VIDC1 / RO3.1 frame store emulation
Jon Abbott (1421) 2651 posts |
One solution I suppose is to trigger my own VSync’s, at 50Hz. How can I block the GPU from passing it’s VSync through to the OS though? |
Jeffrey Lee (213) 6048 posts |
You’ll receive the GraphicsV 1 call before the OS does, so all you need to do is to claim it (e.g. set R4 to zero) and that should stop the OS from seeing it. Just remember to add a flag to your code so that you can pass through the call that your code generates for the fake VSync! You’ll probably have to use a fake VSync for the Pi anyway, as we don’t have any control over the mode which the hardware uses – all that happens when we change screen mode is the GPU resizes the overlay that we use as our framebuffer. So we don’t have any control over the mode timings. |
Jon Abbott (1421) 2651 posts |
I’ll go the fake VSync route then as it allows VSync to be triggered at the same timing a VIDC1 / 20 would, based on the requested pixelrate etc. |
Rick Murray (539) 13840 posts |
:rolls eyes: A resource I have (for knocking VGA out of a microcontroller) times it for 640×480 as the VSync starting a minimum of 0.45ms after the last line. The pulse stays low for 64μs, and then the first line of the next frame will begin a minimum of 1.02ms after VSYNC ends. Obviously this changes depending on the resolution/refresh rate. LCD monitors using analogue VGA use exactly the same mechanism as CRT monitors. Here’s a shocker. So do digital monitors – the HDMI spec describes HSYNC and VSYNC signalling (in the TMDS data, not as discrete signals), as it is the device’s way of knowing when new lines and frames begin. Even with 480p (525 lines, NTSC style) an HDMI signal has a VBI period. Looking at the above, 0.45ms prior and 1.02ms after, it would seem logical that the VYSNC would be triggered close to the end of the current frame. It serves a purpose lost in history (there’s no need to wait for an electron beam to fly back, and indeed most modern CRT monitors could do it a lot quicker than the sync allowed for), however it is also useful for the programmer as a time to draw into screen buffers or switch buffering or… Without this, computer games would look really poor. When, and how, the sync signals occur is an important thing, and is precisely defined in the relevant standards. tl;dr summary: yes, it’s important. |
Rick Murray (539) 13840 posts |
? The code says:
And the Pi forum says: Note the GPU uses timers 0 and 2. 3 is reserved for linux, so would be most suitable for a bare metal OS. 1 is currently unallocated, so could be used. Which might restrict your options slightly… |
Theo Markettos (89) 919 posts |
Rick, there are two sets of timings: GTF, which is designed for CRTs, and CVT which is intended for LCDs. The advantage of CVT is it means you have more time plotting pixels and less dead time.
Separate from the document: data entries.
(** * django-timepiece, [timepiece/crm/views.py]: a shallow embedding

    The view layer of the timesheet application: the permission gate of the
    user timesheet views, the weekly buckets and the month entries of the
    AJAX timesheet, the project timesheet aggregation with its CSV export,
    and the user-project relationship views.

    Conventions.
    - A naive [datetime] is the number of microseconds on the proleptic
      timeline, a [date] is its ordinal day; Python's bounds on the year
      (1..9999) are not modelled.
    - [hours] is the fixed-point decimal of the [Entry] model, kept as the
      integer number of hundredths of an hour.
    - The database is a record of tables; a view runs in the monad [M], which
      threads the database and the log of the queries sent to it and may
      raise one of Django's exceptions.
    - Code that the views call but that lives in other modules of the
      application (forms, utils, query-set methods) or in its libraries
      (dateutil, strftime, the reads of Django's permission check) is
      gathered in the class [Collaborators]. *)

From Equations Require Import Equations.
From Stdlib Require Import String ZArith List Bool Lia Permutation Sorted.
Import ListNotations.
Open Scope string_scope.
Open Scope list_scope.
Open Scope Z_scope.

(** ** Time *)

Definition datetime := Z.
Definition date := Z.

Definition microseconds_per_day : Z := 86400 * 1000000.

(** [relativedelta(days=n)] and [relativedelta(microseconds=n)], as the
    amount they add to a naive datetime. *)
Definition relativedelta_days (n : Z) : Z := n * microseconds_per_day.
Definition relativedelta_microseconds (n : Z) : Z := n.

(** ** Data model (the rows the views read and write) *)

Record User := {
  user_pk : Z;
  first_name : string;
  last_name : string;
  (** the permissions [has_perm] answers yes to *)
  user_permissions : list string
}.

(** [request.user]: a stored user, or Django's [AnonymousUser]. *)
Inductive Requester :=
| AnonymousUser
| Authenticated (u : User).

(** What [request.user.has_perm(perm)] answers; the reads of the permission
    tables it makes on the way are in [user_has_perm] below. *)
Definition has_perm (r : Requester) (perm : string) : bool :=
  match r with
  | AnonymousUser => false
  | Authenticated u => existsb (String.eqb perm) (user_permissions u)
  end.

(** [request.user == other]: model instances are equal when their primary
    keys are; the anonymous user equals no stored user. *)
Definition requester_eq (r : Requester) (other : User) : bool :=
  match r with
  | AnonymousUser => false
  | Authenticated u => user_pk u =? user_pk other
  end.

Record Project := {
  project_pk : Z;
  project_name : string
}.

Record ProjectRelationship := {
  relationship_pk : Z;
  relationship_user : Z;
  relationship_project : Z
}.

Record Entry := {
  entry_id : Z;
  entry_user : User;
  entry_project : Z;
  entry_activity_name : string;
  entry_location_name : string;
  entry_start_time : datetime;
  (** [None] while the entry is still running *)
  entry_end_time : option datetime;
  entry_seconds_paused : Z;
  entry_hours : Z
}.

Record DB := {
  users : list User;
  projects : list Project;
  relationships : list ProjectRelationship;
  entries : list Entry
}.

(** ** Requests *)

Definition QueryDict := list (string * string).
That is quite handy because it can reduce the required video/pixel bandwidth for a given frame rate. While this is bad news for the programmer, it means machines that are limited by bandwidth (like the Risc PC and perhaps BeagleBoard) can squeeze out larger modes. I’m not sure if it’s useful for VIDC1 machines as they’re typically limited by video RAM size anyway (unless you fancy black and white ‘high res’ modes). |
Jeffrey Lee (213) 6048 posts |
Can you simply claim the first timer not in use? Nothing I’ve said contradicts the sources. The HAL exposes GPU timers 1 and 3 to the OS. But since the HAL API requires timers to be numbered sequentially starting from zero, the HAL renumbers them such that HAL timer 0 corresponds to GPU timer 1, and HAL timer 1 corresponds to GPU timer 3. On all systems HAL timer 0 is used by the OS for the centisecond timer, and the other timers (how ever many there may be) are free for other software to use. |
Rick Murray (539) 13840 posts |
Thank you for the clarification. |
Rick Murray (539) 13840 posts |
Ah, the “reduced blanking” option, the Pi uses that in monitor-style modes to run an insanely high (120Hz?) refresh.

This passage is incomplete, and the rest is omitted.